(* ===== verification/BscProps.v ===== *)
(** * What the BSC client shows *)

From S2P Require Import Prelude StateMachine Router Messaging Host ChildTrie Apps EvmKeys EvmMachine Rollups SyncCommittee Bsc.

(** ** The validators of a header *)

Definition vi_le (v w : ValidatorInfo) : Prop := compare_bytes (vi_address v) (vi_address w) <> Datatypes.Gt.

Lemma insert_validator_perm v l : insert_validator v l ≡ₚ v :: l.
Proof.
  induction l as [|w l IH]; cbn; [done|]. case_match; try done. rewrite IH. constructor.
Qed.

Lemma insert_validator_sorted v l : Sorted vi_le l -> Sorted vi_le (insert_validator v l).
Proof.
  pose proof compare_bytes_lawful as [_ Ho _].
  induction 1 as [|w l Hl IH Hw]; cbn; [repeat constructor|].
  destruct (compare_bytes (vi_address v) (vi_address w)) eqn:E.
  1,2: constructor; [by constructor|constructor; unfold vi_le; by rewrite E].
  assert (vi_le w v) by (unfold vi_le; rewrite Ho, E; done).
  constructor; [done|]. destruct l as [|x l]; cbn; [by constructor|].
  inversion Hw; subst. case_match; by constructor.
Qed.

Lemma sort_validators_ok l : sort_validators l ≡ₚ l /\ Sorted vi_le (sort_validators l).
Proof.
  induction l as [|v l [IHp IHs]]; cbn; [done|]. split.
  - by rewrite insert_validator_perm, IHp.
  - by apply insert_validator_sorted.
Qed.

(** Twenty bytes of address, then the key. *)
Definition validator_bytes (v : ValidatorInfo) : bytes := vi_address v ++ vi_bls_public_key v.
Definition validator_wf (v : ValidatorInfo) : Prop :=
  length (vi_address v) = ADDRESS_LENGTH /\ length (vi_bls_public_key v) = BLS_PUBLIC_KEY_LENGTH.

Lemma slice_app a b c l :
  length a = l -> slice l (l + length b) (a ++ b ++ c) = Some b.
Proof.
  intros <-. unfold slice. rewrite !length_app.
  destruct (Nat.leb_spec (length a) (length a + length b)); [|lia].
  destruct (Nat.leb_spec (length a + length b) (length a + (length b + length c))); [|lia]. cbn.
  rewrite drop_app_length, Nat.add_comm, Nat.add_sub. f_equal. apply take_app_length.
Qed.

Lemma slice_some a b l :
  (a <= b <= length l)%nat -> slice a b l = Some (take (b - a) (drop a l)).
Proof. intros. unfold slice. by rewrite !(proj2 (Nat.leb_le _ _)) by lia. Qed.

Lemma parse_validator_at pre v rest i :
  length pre = (i * VALIDATOR_BYTES_LENGTH)%nat -> validator_wf v ->
  parse_validator (pre ++ validator_bytes v ++ rest) i = Some v.
Proof.
  intros Hp (Ha & Hk). unfold parse_validator, validator_bytes.
  rewrite <- app_assoc. rewrite <- Ha at 1. rewrite slice_app by done. cbn [mbind option_bind].
  rewrite app_assoc. replace ((i + 1) * VALIDATOR_BYTES_LENGTH)%nat
    with (i * VALIDATOR_BYTES_LENGTH + ADDRESS_LENGTH + length (vi_bls_public_key v))%nat.
  2:{ rewrite Hk. unfold VALIDATOR_BYTES_LENGTH, ADDRESS_LENGTH. lia. }
  rewrite slice_app by (rewrite length_app; lia). by destruct v.
Qed.

Lemma length_validators vs :
  Forall validator_wf vs -> length (concat (validator_bytes <$> vs)) = (length vs * VALIDATOR_BYTES_LENGTH)%nat.
Proof.
  induction 1 as [|v vs (Ha & Hk) _ IH]; cbn; [done|].
  unfold validator_bytes at 1. rewrite !length_app, Ha, Hk, IH. unfold VALIDATOR_BYTES_LENGTH, ADDRESS_LENGTH, BLS_PUBLIC_KEY_LENGTH. lia.
Qed.

(** The validators are read back, whatever comes after them. *)
Lemma parse_validators_at vs rest k pre :
  Forall validator_wf vs -> length pre = (k * VALIDATOR_BYTES_LENGTH)%nat ->
  mapM (parse_validator (pre ++ concat (validator_bytes <$> vs) ++ rest)) (seq k (length vs)) = Some vs.
Proof.
  intros Hw; revert k pre; induction Hw as [|v vs Hv Hw IH]; intros k pre Hk; [done|].
  cbn [length seq fmap list_fmap concat mapM]. rewrite <- !app_assoc, parse_validator_at by done.
  cbn [mbind option_bind]. rewrite app_assoc, IH; [done|].
  destruct Hv as [Ha Hb]. unfold validator_bytes. rewrite !length_app, Ha, Hb, Hk.
  unfold VALIDATOR_BYTES_LENGTH, ADDRESS_LENGTH. lia.
Qed.

(** Enough bytes are enough for the validators. *)
Lemma parse_validators_some body n :
  (n * VALIDATOR_BYTES_LENGTH <= length body)%nat ->
  is_Some (mapM (parse_validator body) (seq 0 n)).
Proof.
  intros Hn. apply mapM_is_Some, Forall_forall. intros i Hi%elem_of_seq.
  unfold parse_validator. unfold VALIDATOR_BYTES_LENGTH, BLS_PUBLIC_KEY_LENGTH, ADDRESS_LENGTH in *.
  unfold compose. rewrite slice_some by nia. cbn [mbind option_bind]. rewrite slice_some by nia. done.
Qed.

(** ** Extra data *)

Section extra.
Context `{!Bls, !BscLib} (C : BscConfig).

(** What is between the vanity and the seal. *)
Definition middle (data : bytes) : bytes :=
  take (length data - EXTRA_SEAL_LENGTH - EXTRA_VANITY_LENGTH) (drop EXTRA_VANITY_LENGTH data).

----------------

Where the line holding "Lemma parse_validator_at pre" appears in the listing above, start reproducing exactly, and end with the line holding "rewrite <- app_assoc.".

Lemma parse_validator_at pre v rest i :
  length pre = (i * VALIDATOR_BYTES_LENGTH)%nat -> validator_wf v ->
  parse_validator (pre ++ validator_bytes v ++ rest) i = Some v.
Proof.
  intros Hp (Ha & Hk). unfold parse_validator, validator_bytes.
  rewrite <- app_assoc. rewrite <- Ha at 1. rewrite slice_app by done. cbn [mbind option_bind].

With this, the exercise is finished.